▸ Goal of the exercise: For the entries below, repeat exactly each line starting with the one that contains "Proof using Henc. by destruct enc. Qed." and going on through the one that contains "Context (Herr : ∀", and no others.

[Information given — start]

(** Writing elsewhere keeps the cache. *)
Lemma cache_ok_write s a b :
  cache_ok s → (∀ e, e ∈ regexhash s → regex e ≠ a) → cache_ok (State (<[a := b]> (mem s)) (regexhash s)).
Proof.
  intros Hs Ha e He. destruct (Hs e He) as (k & [Hk [r Hr]] & Hc). exists k. split; [|done].
  split; [done|]. exists r. simpl. rewrite lookup_insert_ne; [done|]. apply not_eq_sym, Ha, He.
Qed.

(** What the input function reads, the output function writes back, and the
    expressions it accepts are those that compile. *)
Theorem regex_in_out s a expr rest :
  cache_ok s → (∀ e, e ∈ regexhash s → regex e ≠ a) → 0 ∉ expr →
  ∃ s', match compile_expr l enc expr with
        | Ok _ => regex_in l enc a expr (0 :: rest) s = (Ok (Pgpcre a (length expr)), s') ∧
                  regex_out (Pgpcre a (length expr)) s' = (Ok expr, s')
        | Err e => regex_in l enc a expr (0 :: rest) s = (Err e, s')
        | Undefined w => regex_in l enc a expr (0 :: rest) s = (Undefined w, s')
        end ∧ cache_ok s'.
Proof using LibLaws0.
  intros Hs Ha Hx. unfold regex_in, cstring_to_pcre. rewrite until_nul_id by done.
  set (s1 := State (<[a := expr ++ 0 :: rest]> (mem s)) (regexhash s)).
  destruct (PCRE_CODE_compiles s1 (Pgpcre a (length expr)) expr) as (s' & Hc & Hm & Hs').
  { by apply cache_ok_write. }
  { split; [|done]. split; [done|]. exists rest. simpl. by rewrite lookup_insert_eq. }
  exists s'. split; [|done]. unfold mbind, M_bind, modify_st, mret, M_ret. fold s1. rewrite Hc.
  destruct (compile_expr l enc expr); [|done|done]. split; [done|].
  unfold regex_out, read_mem. rewrite get_bind, Hm. unfold s1. cbn [mem vardata varsize].
  rewrite lookup_insert_eq. unfold lift_r, mbind, M_bind, mret, M_ret. by rewrite take_app_length.
Qed.

(** What a backend does between uses of the cache: it writes to memory that is not
    that of a key. *)
Inductive session : state code → list (list Z * result code) → Prop :=
  | session_end s : session s []
  | session_write s a b tr :
      (∀ e, e ∈ regexhash s → regex e ≠ a) →
      session (State (<[a := b]> (mem s)) (regexhash s)) tr → session s tr
  | session_use s p expr r s' tr :
      is_value s p expr → PCRE_CODE l enc p s = (r, s') → session s' tr → session s ((expr, r) :: tr).

(** As long as the memory of the keys is left alone, every expression gets the code
    it compiles to, in any order of uses and writes. *)
Theorem regex_cache_transparent m tr :
  session (State m []) tr → Forall (λ x, x.2 = compile_expr l enc x.1) tr.
Proof using LibLaws0.
  assert (Hgen : ∀ s, session s tr → cache_ok s → Forall (λ x, x.2 = compile_expr l enc x.1) tr).
  { induction 1 as [s|s a b tr Ha _ IH|s p expr r s' tr Hv Hr _ IH]; intros Hs; [done| |].
    - by apply IH, cache_ok_write.
    - destruct (PCRE_CODE_compiles s p expr Hs Hv) as (s1 & Hc & _ & Hs1).
      rewrite Hc in Hr. simplify_eq. constructor; [done|]. by apply IH. }
  intros Htr. eapply Hgen; [done|]. intros e He. by apply elem_of_nil in He.
Qed.

(** The key is the address of the first use.  When the memory there is used again,
    for an expression of the same length that differs in its last byte, the
    hash is the same, the key compares equal to itself, and the expression gets
    the code of the one before. *)
Theorem stale_regex m a x y z cxy rest rest' :
  compile_expr l enc (x ++ [y]) = Ok cxy →
  let p := Pgpcre a (S (length x)) in
  ∃ s, PCRE_CODE l enc p (State (<[a := (x ++ [y]) ++ 0 :: rest]> m) []) = (Ok cxy, s) ∧
       ∃ s', PCRE_CODE l enc p (State (<[a := (x ++ [z]) ++ 0 :: rest']> (mem s)) (regexhash s)) =
             (Ok cxy, s').
Proof using LibLaws0.
  intros Hc p.
  assert (Hprobe : ∀ h, probe l [] h = []).
  { intros h. destruct (probe l [] h) as [|e es] eqn:He; [done|].
    assert (e ∈ []) as Hin by (eapply (probe_sub [] h); rewrite He; left). by apply elem_of_nil in Hin. }
  unfold PCRE_CODE. rewrite !get_bind. cbn [mem regexhash vardata varsize p].
  rewrite (lift_bind _ _ ((x ++ [y]) ++ 0 :: rest)) by (unfold read_mem; by rewrite lookup_insert_eq).
  cbn zeta. rewrite Hprobe. rewrite (lift_bind _ _ None) by done. cbn iota.
  rewrite take_app_length' by (rewrite length_app; simpl; lia).
  rewrite (lift_bind _ _ cxy) by done. rewrite modify_bind. cbn [mem regexhash].
  eexists. split; [done|]. cbn [mem regexhash]. rewrite get_bind. cbn [mem regexhash].
  rewrite (lift_bind _ _ ((x ++ [z]) ++ 0 :: rest')) by (unfold read_mem; by rewrite lookup_insert_eq).
  cbn zeta. set (h := string_hash l ((x ++ [y]) ++ _) _). set (t := [Entry a h cxy]).
  assert (Hh : string_hash l ((x ++ [z]) ++ 0 :: rest') (Z.of_nat (S (length x))) = h).
  { apply string_hash_prefix; [lia|]. rewrite <- !app_assoc.
    replace (Z.to_nat _) with (length x) by lia. by rewrite !take_app_length. }
  rewrite Hh. assert (Hin : Entry a h cxy ∈ probe l t h) by (apply probe_hash; [left|done]).
  rewrite (lift_bind _ _ (Some (Entry a h cxy))); [by eexists|].
  destruct (probe l t h) as [|e es] eqn:Hp; [by apply elem_of_nil in Hin|].
  assert (e = Entry a h cxy) as -> by (apply list_elem_of_singleton, (probe_sub t h); rewrite Hp; left).
  simpl. unfold read_mem. rewrite lookup_insert_eq. simpl. by rewrite strcmp_eq_refl.
Qed.
End cache.

(** ** Matching *)

Section matching.
Context {code : Type} (l : lib code) (enc : encoding) {plain : code → Prop} `{!LibLaws l plain}.
Context (Henc : enc ≠ PG_OTHER).

(** A group of a match, as text: [None] if it took no part. *)
Definition group_text (subject : list Z) (g : Z * Z) : option (list Z) :=
  if g.1 =? PCRE2_UNSET then None
  else Some (take (Z.to_nat (g.2 - g.1)) (drop (Z.to_nat g.1) subject)).

(** The row of a match: its groups, or the whole if it has none. *)
Definition row (subject : list Z) (c : code) (ov : ovector) : list (option (list Z)) :=
  if (0 <? capture_count l c)%nat then group_text subject <$> take (capture_count l c) (drop 1 ov)
  else group_text subject <$> take 1 ov.

(** Matches that follow one another without a gap: the first anywhere, each
    later one anchored at the end of the one before. *)
Inductive adjacent (c : code) (subject : list Z) : option Z → list (list (option (list Z))) → Prop :=
  | adjacent_subject_end e :
      Z.of_nat (length subject) ≤ e → adjacent c subject (Some e) []
  | adjacent_no_match o :
      pcre2_match l c subject (default 0 o) (bool_decide (is_Some o)) = NoMatch → adjacent c subject o []
  | adjacent_match o b e rest rows :
      pcre2_match l c subject (default 0 o) (bool_decide (is_Some o)) = Match ((b, e) :: rest) →
      adjacent c subject (Some e) rows →
      adjacent c subject o (row subject c ((b, e) :: rest) :: rows).

Context (subject : list Z) (Hnul : 0 ∉ subject) (Hlen : Z.of_nat (length subject) < 2 ^ 31).

Definition good_group (g : Z * Z) : Prop :=
  g = (PCRE2_UNSET, PCRE2_UNSET) ∨ 0 ≤ g.1 ∧ g.1 ≤ g.2 ∧ g.2 ≤ Z.of_nat (length subject).

Lemma substring_ok ov i g :
  ov !! i = Some g → 0 ≤ g.1 ∧ g.1 ≤ g.2 ∧ g.2 ≤ Z.of_nat (length subject) →
  substring subject ov i = Ok (take (Z.to_nat (g.2 - g.1)) (drop (Z.to_nat g.1) subject)) ∧
  group_text subject g = Some (take (Z.to_nat (g.2 - g.1)) (drop (Z.to_nat g.1) subject)).
Proof using Hlen.
  intros Hi Hg. unfold substring, group_text. rewrite Hi. destruct g as [b e]. simpl in *.
  destruct (Z.leb_spec b e); [|lia]. destruct (Z.leb_spec e (Z.of_nat (length subject))); [|lia].
  destruct (Z.eqb_spec b PCRE2_UNSET) as [->|]; [unfold PCRE2_UNSET in *; lia|done].
Qed.

Lemma group_ok ov i g :
  ov !! i = Some g → good_group g →
  (if wrap_s 32 g.1 <? 0 then Ok None else s ← substring subject ov i; Ok (Some s)) =
  Ok (group_text subject g).
Proof using Hlen.
  intros Hi [-> | Hg]; [done|]. destruct (substring_ok ov i g Hi Hg) as [-> ->].
  rewrite wrap_s_id; [|lia|unfold in_s; simpl; lia]. destruct (Z.ltb_spec g.1 0); [lia|done].
Qed.

Lemma groups_ok ov k n :
  (k + n ≤ length ov)%nat → Forall good_group (drop k ov) →
  groups subject ov (seq k n) = Ok (group_text subject <$> take n (drop k ov)).
Proof using Hlen.
  revert k. induction n as [|n IH]; intros k Hk Hg; [done|].
  destruct (lookup_lt_is_Some_2 ov k) as [g Hi]; [lia|]. rewrite (drop_S _ _ _ Hi) in *.
  apply Forall_cons in Hg as [Hgood Hg]. cbn [seq groups]. rewrite Hi. destruct g as [b e].
  pose proof (group_ok ov k (b, e) Hi Hgood) as Hok. cbn [fst] in Hok. rewrite Hok. simpl.
  by rewrite IH by (done || lia).
Qed.

Lemma read_matches_ok c o again ov :
  plain c → 0 ≤ o → pcre2_match l c subject o again = Match ov →
  read_matches subject ov (capture_count l c) = Ok (row subject c ov).
Proof using Hlen LibLaws0.
  intros Hp Ho Hm. destruct (match_offsets _ _ _ _ _ Hp Hm) as (b & e & rest & -> & Hb & He & Hl & _ & Hc & Hg).
  unfold read_matches, row. destruct (0 <? capture_count l c)%nat.
  - apply groups_ok; [simpl; lia|done].
  - destruct (substring_ok ((b, e) :: rest) 0 (b, e)) as [-> Ht]; [done|simpl; lia|]. simpl. by rewrite Ht.
Qed.

Lemma until_nul_group g : until_nul <$> group_text subject g = group_text subject g.
Proof using Hnul.
  unfold group_text. destruct (_ =? _); [done|]. simpl. f_equal. apply until_nul_id.
  intros Hin. apply Hnul. rewrite <- (take_drop (Z.to_nat g.1) subject), elem_of_app. right.
  rewrite <- (take_drop (Z.to_nat (g.2 - g.1)) (drop _ _)), elem_of_app. by left.
Qed.

Lemma to_texts_row c ov : to_texts (row subject c ov) = row subject c ov.
Proof using Hnul.
  unfold to_texts, row. case_match; rewrite <- list_fmap_compose; apply list_fmap_ext;
    intros i g _; apply until_nul_group.
Qed.

Lemma utf8string_id : utf8string l enc subject = subject.
Proof using Henc. by destruct enc. Qed.

Context (expr : list Z) (c : code) (Hcomp : compile_expr l enc expr = Ok c) (Hplain : plain c).
Context (Herr : ∀ o again rc, pcre2_match l c subject o again ≠ MatchError rc).

(** The end of the match before, as the offset of the next. *)
Definition last_end (last : option ovector) (o : option Z) : Prop :=
  match o with
  | None => last = None
  | Some e => 0 ≤ e ≤ Z.of_nat (length subject) ∧ ∃ b rest, last = Some ((b, e) :: rest)
  end.

Lemma matches_internal_ok s p last o :
  cache_ok l enc s → is_value s p expr → last_end last o →
  ∃ s', mem s' = mem s ∧ cache_ok l enc s' ∧
    matches_internal l enc subject p true last s =
    (Ok (if bool_decide (is_Some o) && bool_decide (Z.of_nat (length subject) ≤ default 0 o) then None
         else match pcre2_match l c subject (default 0 o) (bool_decide (is_Some o)) with
              | Match ov => Some (ov, row subject c ov)
              | _ => None
              end), s').
Proof using Type*.
  intros Hs Hv Hlast. destruct (PCRE_CODE_compiles l enc s p expr Hs Hv) as (s' & Hc & Hm & Hs').
  exists s'. split; [done|]. split; [done|]. unfold matches_internal.
  rewrite (bind_ok _ _ c s s') by (by rewrite Hc, Hcomp). rewrite utf8string_id. cbn zeta.
  assert (0 ≤ default 0 o) as Ho by (destruct o; simpl in *; lia).
  assert (Hmatch : ∀ again, match pcre2_match l c subject (default 0 o) again with
      | Match ov => ms ← lift_r (read_matches subject ov (capture_count l c)); mret (Some (ov, ms))
      | NoMatch => mret None
      | MatchError _ => ereport "PCRE match error"
      end s' = (Ok (match pcre2_match l c subject (default 0 o) again with
                    | Match ov => Some (ov, row subject c ov) | _ => None end), s')).
  { intros again. destruct (pcre2_match _ _ _ _ _) as [ov| |rc] eqn:Hpm; [|done|by destruct (Herr _ _ _ Hpm)].
    by rewrite (lift_bind _ _ (row subject c ov)) by (by eapply read_matches_ok). }
  destruct o as [e|]; simpl in Hlast.
  - destruct Hlast as [He (b & rest & ->)]. rewrite (lift_bind _ _ (wrap_s 32 e)) by done.
    rewrite wrap_s_id by (unfold in_s; simpl; lia). rewrite wrap_u_id by (unfold in_u; lia). simpl in *.
    destruct (Z.leb_spec (Z.of_nat (length subject)) e).
    + by rewrite bool_decide_eq_true_2 by lia.
    + rewrite bool_decide_eq_false_2 by lia. apply (Hmatch true).
  - subst last. rewrite (lift_bind _ _ 0) by done. apply (Hmatch false).
Qed.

[Information given — finish]

▸ Problem solution:
Proof using Henc. by destruct enc. Qed.

Context (expr : list Z) (c : code) (Hcomp : compile_expr l enc expr = Ok c) (Hplain : plain c).
Context (Herr : ∀ o again rc, pcre2_match l c subject o again ≠ MatchError rc).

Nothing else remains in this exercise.